Indonesia is the world's most-populous Islamic country; Muslims make up 85 percent of nation. Aceh is the most Islamic province of all, with 98 percent of its population Muslim.

The FPI, known for raiding and trashing Jakarta nightspots that sold alcohol during the Muslim fasting month of Ramadan, is one of many small militant groups that sprang up after the 1998 downfall of President Suharto, who suppressed radical Islam.

Tubagus Sidik, a FPI member wearing a Muslim cap, white T-shirt and rubber boots, said the group planned to clear bodies from three different waterfront areas of Banda Aceh yesterday.

"There is a big ship carried away by the waves and ended up in residential areas. We have reports many corpses are rotting there. Now residents come to us every day to request us to get the corpses," Sidik told Reuters.

"FPI now is known as the corpse handler. FPI is doing something that no one wants to do."

In related developments:

Generosity toward tsunami victims — now at more than $4 billion pledged — should set the standard for caring for the world's most desperate people, Jan Egeland, U.N. undersecretary-general for humanitarian affairs, said yesterday.
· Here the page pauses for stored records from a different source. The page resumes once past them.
(** X3: every headline returned under [breaking] is made from the first
    entry of the feed of Vatican News, The Pillar or OSV News. *)
Theorem top_stories_are_lead_entries (fetch : Fetcher) (max_per_source : Z)
    (h : Headline) :
  In h (lookup breaking (fetch_headlines fetch max_per_source)) ->
  exists name url entry rest,
    In (name, url) CATHOLIC_NEWS_SOURCES
    /\ In name breaking_sources
    /\ fetch url = Feed (entry :: rest)
    /\ h = make_headline name entry.
Proof.
  intro H. apply returned_origin in H.
  destruct H as (name & url & entries & i & entry & Hsrc & Hfetch & Hnth & Hc & Hh).
  symmetry in Hc. unfold entry_category in Hc. apply classify_breaking in Hc.
  destruct Hc as [-> Hname].
  destruct entries as [|first rest]; [discriminate Hnth|].
  cbn in Hnth. injection Hnth as ->.
  now exists name, url, entry, rest.
Qed.

Lemma top_stories_are_lead_entries_witness :
  In (mkHeadline "Item A" "https://example.org/a" "OSV News")
     (lookup breaking (fetch_headlines vatican_down 3))
  /\ exists name url entry rest,
       In (name, url) CATHOLIC_NEWS_SOURCES
       /\ In name breaking_sources
       /\ vatican_down url = Feed (entry :: rest)
       /\ mkHeadline "Item A" "https://example.org/a" "OSV News"
          = make_headline name entry.
Proof.
  assert (H : In (mkHeadline "Item A" "https://example.org/a" "OSV News")
                 (lookup breaking (fetch_headlines vatican_down 3))).
  { vm_compute. now left. }
  split; [exact H|].
  exact (top_stories_are_lead_entries vatican_down 3 _ H).
Defined.

(** ** Escaped titles *)

Lemma list_ascii_of_string_app (a b : string) :
  list_ascii_of_string (a ++ b)%string
  = list_ascii_of_string a ++ list_ascii_of_string b.
Proof. induction a as [|ch a IH]; cbn; [reflexivity|now rewrite IH]. Qed.

Lemma escape_char_no_markup (c ch : ascii) :
  In ch markup_chars -> ~ In ch (list_ascii_of_string (Py.escape_char c)).
Proof.
  intros Hm Hin. unfold Py.escape_char in Hin.
  destruct (Ascii.eqb c "&"%char) eqn:E1;
    [|destruct (Ascii.eqb c "<"%char) eqn:E2;
      [|destruct (Ascii.eqb c ">"%char) eqn:E3;
        [|destruct (Ascii.eqb c Py.dquote) eqn:E4;
          [|destruct (Ascii.eqb c Py.squote) eqn:E5]]]].
  1-5: cbn in Hm, Hin; decompose [or] Hm; try contradiction; subst ch;
       decompose [or] Hin; try contradiction; discriminate.
  cbn in Hin. destruct Hin as [->|[]].
  apply Ascii.eqb_neq in E2, E3, E4, E5.
  cbv in Hm, E4, E5. decompose [or] Hm; try contradiction; congruence.
Qed.

Lemma escape_no_markup (s : string) (ch : ascii) :
  In ch markup_chars -> ~ In ch (list_ascii_of_string (Py.escape s)).
Proof.
  intro Hm. induction s as [|c s IH]; cbn [Py.escape]; [intros []|].
  rewrite list_ascii_of_string_app. intro Hin. apply in_app_or in Hin.
  destruct Hin as [Hin|Hin]; [now apply (escape_char_no_markup c ch)|now apply IH].
Qed.

(** X4: no returned title holds a raw [<], [>], double quote or
    apostrophe, whatever the feeds put in their titles. *)
Theorem returned_titles_hold_no_markup (fetch : Fetcher) (max_per_source : Z)
    (c : Category) (h : Headline) (ch : ascii) :
  In h (lookup c (fetch_headlines fetch max_per_source)) ->
  In ch markup_chars ->
  ~ In ch (list_ascii_of_string (title h)).
Proof.
  intros H Hm. apply returned_origin in H.
  destruct H as (name & url & entries & i & entry & _ & _ & _ & _ & ->).
  cbn [make_headline title]. now apply escape_no_markup.
Qed.

Lemma returned_titles_hold_no_markup_witness :
  let h := mkHeadline "&lt;b&gt;Tom &amp; Ann&#x27;s&lt;/b&gt;"
                      "https://example.org/t" "Zenit" in
  In h (lookup world (fetch_headlines markup_feed 3))
  /\ In "<"%char markup_chars
  /\ ~ In "<"%char (list_ascii_of_string (title h)).
Proof.
  cbv zeta.
  assert (H : In (mkHeadline "&lt;b&gt;Tom &amp; Ann&#x27;s&lt;/b&gt;"
                             "https://example.org/t" "Zenit")
                 (lookup world (fetch_headlines markup_feed 3))).
  { vm_compute. now left. }
  assert (Hm : In "<"%char markup_chars) by now left.
  split; [exact H|]. split; [exact Hm|].
  exact (returned_titles_hold_no_markup markup_feed 3 world _ "<"%char H Hm).
Defined.
(** * localsafe.eth: the Safe transaction details page and the WalletConnect
      signing page, embedded and verified.

    The development follows the two client components that carry the
    transaction lifecycle logic:

    - [TxDetailsClient] (EIP-712 hashes of a Safe transaction, signing state,
      broadcast, export, share links, manual signature entry);
    - [WalletConnectSignClient] (EIP-712 hashes of a SafeMessage).

    Library code the components call is modelled next to them: Keccak-256 and
    the parts of ethers v6 ([hashMessage], [getAddress], [TypedDataEncoder])
    that the components reach with their fixed type tables, and the
    [EthSafeTransaction] / [EthSafeSignature] classes of the Safe protocol kit.

    Strings are sequences of 8-bit code units ([string]); the inputs that
    matter here (hex addresses, hex data, decimal numbers, version strings)
    are ASCII.  The hashing functions work on byte lists; the components hold
    their results as the "0x"-prefixed hex strings that ethers returns. *)

From Stdlib Require Import List String Ascii NArith ZArith Bool Lia Arith.
From Stdlib Require Import Strings.Byte.
From Stdlib Require Import DecimalString DecimalZ.
Import ListNotations.

Local Open Scope string_scope.
Local Open Scope list_scope.

(* ================================================================== *)
(** ** Keccak-256 *)
(* ================================================================== *)

Module Keccak.

Local Open Scope N_scope.

Definition lane_mask : N := 0xFFFFFFFFFFFFFFFF.

(** 64-bit left rotation. *)
Definition rotl64 (x n : N) : N :=
  if n =? 0 then x
  else N.lor (N.land (N.shiftl x n) lane_mask) (N.shiftr x (64 - n)).

Definition round_constants : list N :=
  [ 0x0000000000000001; 0x0000000000008082; 0x800000000000808A;
    0x8000000080008000; 0x000000000000808B; 0x0000000080000001;
    0x8000000080008081; 0x8000000000008009; 0x000000000000008A;
    0x0000000000000088; 0x0000000080008009; 0x000000008000000A;
    0x000000008000808B; 0x800000000000008B; 0x8000000000008089;
    0x8000000000008003; 0x8000000000008002; 0x8000000000000080;
    0x000000000000800A; 0x800000008000000A; 0x8000000080008081;
    0x8000000000008080; 0x0000000080000001; 0x8000000080008008 ].

(** Rotation offsets, indexed by [x + 5 * y]. *)
Definition rotation_offsets : list N :=
  [  0;  1; 62; 28; 27;
    36; 44;  6; 55; 20;
     3; 10; 43; 25; 39;
    41; 45; 15; 21;  8;
    18;  2; 61; 56; 14 ].

(** The state is a list of 25 lanes, lane [(x, y)] at index [x + 5 * y]. *)
Definition lane (A : list N) (i : nat) : N := nth i A 0.

Definition indices : list nat := seq 0 25.

Definition theta (A : list N) : list N :=
  let C := map (fun x => N.lxor (lane A x)
                         (N.lxor (lane A (x + 5))
                         (N.lxor (lane A (x + 10))
                         (N.lxor (lane A (x + 15)) (lane A (x + 20))))))
               (seq 0 5) in
  let D := map (fun x => N.lxor (lane C ((x + 4) mod 5))
                                (rotl64 (lane C ((x + 1) mod 5)) 1))
               (seq 0 5) in
  map (fun i => N.lxor (lane A i) (lane D (i mod 5))) indices.

(** rho and pi together: the lane that lands at [(X, Y)] comes from
    [(x, y)] with [X = y] and [Y = 2x + 3y mod 5], that is
    [x = (X + 3Y) mod 5] and [y = X]. *)
Definition rho_pi (A : list N) : list N :=
  map (fun i =>
         let X := (i mod 5)%nat in
         let Y := (i / 5)%nat in
         let x := ((X + 3 * Y) mod 5)%nat in
         let y := X in
         rotl64 (lane A (x + 5 * y)) (lane rotation_offsets (x + 5 * y)))
      indices.

Definition chi (B : list N) : list N :=
  map (fun i =>
         let x := (i mod 5)%nat in
         let y := (i / 5)%nat in
         N.lxor (lane B i)
                (N.land (N.lxor (lane B ((x + 1) mod 5 + 5 * y)) lane_mask)
                        (lane B ((x + 2) mod 5 + 5 * y))))
      indices.

Definition iota (rc : N) (A : list N) : list N :=
  match A with
  | [] => []
  | a :: rest => N.lxor a rc :: rest
  end.

Definition keccak_round (A : list N) (rc : N) : list N :=
  iota rc (chi (rho_pi (theta A))).

Definition keccak_f (A : list N) : list N :=
  fold_left keccak_round round_constants A.

(** Rate of Keccak-256 in bytes. *)
Definition rate : nat := 136.

(** pad10*1 with the original Keccak domain byte [0x01]. *)
Definition pad (msg : list N) : list N :=
  let r := (rate - (List.length msg mod rate))%nat in
  if (r =? 1)%nat then msg ++ [0x81]
  else msg ++ [0x01] ++ repeat 0 (r - 2) ++ [0x80].

Fixpoint le_bytes_to_lane (bs : list N) : N :=
  match bs with
  | [] => 0
  | b :: rest => b + 256 * le_bytes_to_lane rest
  end.

Fixpoint lane_to_le_bytes (n : nat) (w : N) : list N :=
  match n with
  | O => []
  | S n' => (w mod 256) :: lane_to_le_bytes n' (w / 256)
  end.

Fixpoint block_lanes (n : nat) (block : list N) : list N :=
  match n with
  | O => []
  | S n' => le_bytes_to_lane (firstn 8 block) :: block_lanes n' (skipn 8 block)
  end.

Definition xor_block (A : list N) (block : list N) : list N :=
  let ls := block_lanes 17 block in
  map (fun i => N.lxor (lane A i) (lane ls i)) indices.

(** Absorb [n] blocks of [rate] bytes. *)
Fixpoint absorb (n : nat) (A : list N) (p : list N) : list N :=
  match n with
  | O => A
  | S n' => absorb n' (keccak_f (xor_block A (firstn rate p))) (skipn rate p)
  end.

Definition squeeze (A : list N) : list N :=
  flat_map (fun i => lane_to_le_bytes 8 (lane A i)) (seq 0 4).

Definition keccak256_N (msg : list N) : list N :=
  let p := pad msg in
  squeeze (absorb (List.length p / rate) (repeat 0 25) p).

End Keccak.

Definition byte_of_N (n : N) : byte :=
  match Byte.of_N (n mod 256) with
  | Some b => b
  | None => x00
  end.

(** [keccak256] on bytes, as [ethers.keccak256] computes it. *)
Definition keccak256 (msg : list byte) : list byte :=
  map byte_of_N (Keccak.keccak256_N (map Byte.to_N msg)).

Definition utf8 (s : string) : list byte := list_byte_of_string s.

Definition hex_digit (n : N) : ascii :=
  nth (N.to_nat n) (list_ascii_of_string "0123456789abcdef") "0"%char.

Fixpoint hexlify_bytes (bs : list byte) : string :=
  match bs with
  | [] => EmptyString
  | b :: rest =>
      String (hex_digit (Byte.to_N b / 16))
             (String (hex_digit (Byte.to_N b mod 16)) (hexlify_bytes rest))
  end.

(** [hexlify]: the "0x"-prefixed lower-case hex string of a byte sequence,
    the form in which ethers hands out hashes. *)
Definition hexlify (bs : list byte) : string :=
  String "0" (String "x" (hexlify_bytes bs)).

(* ================================================================== *)
(** ** JavaScript strings *)
(* ================================================================== *)

Definition code (c : ascii) : N := N_of_ascii c.

Definition in_range (lo hi : N) (c : ascii) : bool :=
  ((lo <=? code c) && (code c <=? hi))%N.

Definition is_digit (c : ascii) : bool := in_range 48 57 c.
Definition is_lower_hex (c : ascii) : bool := in_range 97 102 c.
Definition is_upper_hex (c : ascii) : bool := in_range 65 70 c.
But aid group Oxfam said it fears the money might simply be rerouted from existing funds for Africa.

Egeland said a new outside auditing system will not only further guard against any misuse of funds given to the United Nations but also will make sure governments meet their pledges.

So far, governments and international-development banks have pledged more than $4 billion to aid 5 million tsunami victims across the region. That figure does not include private contributions to many charities.

Sri Lankan authorities are investigating an alleged attempt to sell two children orphaned by the tsunami, a police officer said today in Colombo. A 60-year-old man tried to sell the children, ages 12 and 13, in Balapitiya, said police officer W.D.T. Wijesena. Police were tipped off to the sale and arrested the man yesterday, he said.

The suspect, reportedly the children's grandfather, was released on bail, Wijesena said. The fate of the children was not immediately clear.

Officials in Thailand said the tsunami caused $500 million in damage to the country's shrimp-farming industry and killed more than 100 workers. Thailand sends abroad more than 250,000 tons of shrimp annually and is among the world's top four exporters.

A small Buddhist congregation in Burnaby, B.C., has sold one of its temples to raise money for victims of the Asian tsunami. Abbot Thick Nguyen handed the Canadian Red Cross a check Monday for $405,000, representing the entire proceeds from the sale of the Vietnamese Buddhist Congregation's temple in Mission, east of Vancouver.